Claus Jacqueline J, Vom Hofe Ilse, van Ijlzinga Veenstra Annekee, Licher Silvan, Seelaar Harro, de Jong Frank J, Neitzel Julia, Vernooij Meike W, Ikram M Arfan, Wolters Frank J
Department of Epidemiology, Erasmus MC, Rotterdam, The Netherlands.
Department of Radiology & Nuclear Medicine, Erasmus MC, Rotterdam, The Netherlands.
Eur J Epidemiol. 2025 Mar 23. doi: 10.1007/s10654-025-01220-1.

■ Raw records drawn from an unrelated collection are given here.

Lemma cache_insert_coherent c k d :
  cache_coherent c → ok k d → ∃ c', LRUCache_Insert c k d = Some c' ∧ cache_coherent c'.
Proof.
  intros (cap & l & h & m & Hc & Hl) Hd.
  destruct (lru_step_rep c cap _ (LInsert k d) Hc) as (c' & Hs & Hc'). simpl in Hs, Hc'.
  destruct (LRUCache_Insert c k d) as [c1|]; simplify_eq/=. exists c'. split; [done|].
  do 4 eexists. split; [exact Hc'|]. unfold spec_Insert.
  destruct (spec_lookup l k); constructor; try done; [by apply spec_remove_ok|].
  case_Z; [|done]. unfold spec_evict. by apply Forall_take.
Qed.

End Coherence.

(** A cleared cache is correct for any purpose. *)
Lemma cache_clear_coherent_nil {V} (c : LRUCache V) :
  (∃ ok, cache_coherent ok c) →
  ∃ c', LRUCache_Clear c = Some c' ∧ ∀ ok, cache_coherent ok c'.
Proof.
  intros (ok & cap & l & h & m & Hc & Hl).
  destruct (lru_step_rep c cap _ LClear Hc) as (c' & Hs & Hc'). simpl in Hs, Hc'.
  destruct (LRUCache_Clear c) as [c1|]; simplify_eq/=. exists c'. split; [done|].
  intros ok'. do 4 eexists. split; [exact Hc'|]. done.
Qed.

(** * Properties *)

(** C21: whatever sequence of calls a cache serves, no pointer is misused, every
    [Get] answers as the list of pairs ordered by last use does, the capacity
    is never exceeded, the pair dropped at a full insertion is the one used
    longest ago, the counters count the hits and the misses, and the destructor
    frees every node. *)
Theorem LRUCache_implements_lru_list {V} (d0 : V) (capacity : Z) (ops : list (LruOp V))
    (Hcap : 0 <= capacity) :
  ∃ c0 c, LRUCache_new d0 capacity = Some c0 ∧
    let '(l, hits, misses, outs) := spec_run (Z.max 1 capacity) ([], 0, 0) ops in
    lru_run c0 ops = Some (c, outs) ∧
    LRUCache_Size c = zlen l ∧ zlen l <= LRUCache_Capacity c ∧
    LRUCache_Capacity c = Z.max 1 capacity ∧ NoDup (map fst l) ∧
    LRUCache_Hits c = hits ∧ LRUCache_Misses c = misses ∧
    LRUCache_delete c = Some ∅.
Proof.
  destruct (ls_new d0 capacity Hcap) as (c0 & H & T & Hnew & Hs & Hc & Hh & Hm).
  destruct (lru_run_rep c0 (Z.max 1 capacity) ([], 0, 0) ops) as (c & Hrun & Hrep).
  { exists H, T, []. by rewrite Hh, Hm. }
  exists c0, c. split; [done|].
  destruct (spec_run (Z.max 1 capacity) ([], 0, 0) ops) as [[[l hits] misses] outs].
  destruct Hrep as (H' & T' & ns & Hs' & Hcap' & [= -> -> ->]).
  pose proof (ls_cap _ _ _ _ Hs') as Hle. pose proof (ls_keys _ _ _ _ Hs').
  unfold LRUCache_Capacity, LRUCache_Size. rewrite (ls_size _ _ _ _ Hs').
  unfold zlen in *. rewrite length_map.
  split_and!; try done. { by rewrite map_map. }
  by eapply LRUCache_delete_shape.
Qed.

Lemma LRUCache_implements_lru_list_witness :
  ∃ c0 c, LRUCache_new 0%nat 2 = Some c0 ∧
    lru_run c0 [LInsert (str "a") 1%nat; LInsert (str "b") 2%nat; LGet (str "a");
                LInsert (str "c") 3%nat; LGet (str "b"); LGet (str "a")] =
      Some (c, [None; None; Some 1%nat; None; None; Some 1%nat]) ∧
    LRUCache_Hits c = 2 ∧ LRUCache_delete c = Some ∅.
Proof.
  destruct (LRUCache_implements_lru_list 0%nat 2
    [LInsert (str "a") 1%nat; LInsert (str "b") 2%nat; LGet (str "a");
     LInsert (str "c") 3%nat; LGet (str "b"); LGet (str "a")] ltac:(lia))
    as (c0 & c & Hn & Hr & _ & _ & _ & _ & Hh & _ & Hd).
  exists c0, c. split; [exact Hn|]. split; [exact Hr|]. split; [exact Hh|exact Hd].
Defined.

(** No two blocks share a cache key: the file name and the offset are both
    read back from "name:offset", colons in the name included. *)
Theorem MakeCacheKey_inj (f1 f2 : bytes) (o1 o2 : Z)
    (H1 : 0 <= o1) (H2 : 0 <= o2) (H : MakeCacheKey f1 o1 = MakeCacheKey f2 o2) :
  f1 = f2 ∧ o1 = o2.
Proof.
  unfold MakeCacheKey in H. change (str ":") with [x3a] in H. simpl in H.
  apply app_sep_inj in H as [-> Ho]; [|apply to_string_no_colon..].
  split; [done|]. by apply to_string_inj.
Qed.

Lemma MakeCacheKey_inj_witness :
  let k := MakeCacheKey (str "./data/a:1.sst") 4096 in
  MakeCacheKey (str "./data/a:1.sst") 4096 = k ∧
  (str "./data/a:1.sst", 4096) = (str "./data/a:1.sst", 4096).
Proof.
  intros k. split; [reflexivity|].
  destruct (MakeCacheKey_inj (str "./data/a:1.sst") (str "./data/a:1.sst") 4096 4096) as [E1 E2];
    [lia|lia|reflexivity|]. f_equal; assumption.
Defined.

Treatment with anti-amyloid-β monoclonal antibodies slowed cognitive decline in recent RCTs in patients with mild cognitive impairment (MCI) and early dementia due to Alzheimer's disease (AD). However, stringent trial eligibility criteria may affect generalisability to clinical practice. We extracted eligibility criteria for trials of aducanumab, lecanemab and donanemab, and applied these to participants with MCI and early clinical AD dementia from the population-based Rotterdam Study. Participants underwent questionnaires, genotyping, brain-MRI, cognitive testing, and cardiovascular assessment. We determined amyloid status using a validated prediction model based on age and APOE-genotype. Of 968 participants (mean age: 75 years, 56% women), 779 had MCI and 189 dementia. Across trials, around 40% of participants would be ineligible because of predicted amyloid negativity. At least one clinical exclusion criterion was present in 76.3% of participants for aducanumab, 75.8% for lecanemab, and 59.8% for donanemab. Common criteria were cardiovascular disease (35.2%), anticoagulant (31.2%), psychotropic or immunological medication use (20.4%), anxiety or depression (15.9%), or lack of social support (15.6%). One-third were ineligible based on brain-MRI findings alone, similar across trials and predominantly due to cerebral small-vessel disease. Combining amyloid, clinical, and imaging criteria, eligibility ranged from 9% (95% CI:7.0-11.1) for aducanumab, 8% (6.2-9.9) lecanemab to 15% (12.4-17.5) for donanemab. Findings from recent RCTs reporting protective effects of monoclonal antibodies against amyloid-β are applicable to less than 15% of community-dwelling individuals with MCI or early AD. These findings underline that evidence for drug efficacy and safety is lacking for the vast majority of patients with MCI/AD in routine clinical practice.
在近期针对轻度认知障碍(MCI)和阿尔茨海默病(AD)所致早期痴呆患者的随机对照试验(RCT)中,使用抗淀粉样蛋白-β单克隆抗体进行治疗减缓了认知能力下降。然而,严格的试验纳入标准可能会影响其在临床实践中的推广性。我们提取了阿杜卡努单抗、莱卡奈单抗和多奈单抗试验的纳入标准,并将其应用于基于人群的鹿特丹研究中患有MCI和临床早期AD痴呆的参与者。参与者接受了问卷调查、基因分型、脑部磁共振成像(MRI)、认知测试和心血管评估。我们使用基于年龄和载脂蛋白E(APOE)基因型的经过验证的预测模型来确定淀粉样蛋白状态。在968名参与者(平均年龄:75岁,56%为女性)中,779人患有MCI,189人患有痴呆。在各项试验中,约40%的参与者由于预测淀粉样蛋白呈阴性而不符合纳入标准。对于阿杜卡努单抗,76.3%的参与者至少存在一项临床排除标准;对于莱卡奈单抗,这一比例为75.8%;对于多奈单抗,为59.8%。常见标准包括心血管疾病(35.2%)、使用抗凝剂(31.2%)、使用精神类或免疫类药物(20.4%)、焦虑或抑郁(15.9%)或缺乏社会支持(15.6%)。仅基于脑部MRI检查结果,三分之一的参与者不符合纳入标准,在各项试验中情况相似,主要原因是脑小血管疾病。综合考虑淀粉样蛋白、临床和影像学标准,阿杜卡努单抗的符合纳入标准率为9%(95%置信区间:7.0 - 11.1),莱卡奈单抗为8%(6.2 - 9.9),多奈单抗为15%(12.4 - 17.5)。近期报告单克隆抗体对淀粉样蛋白-β有保护作用的RCT结果适用于不到15%的社区居住的MCI或早期AD患者。这些发现强调,在常规临床实践中,绝大多数MCI/AD患者缺乏药物疗效和安全性的证据。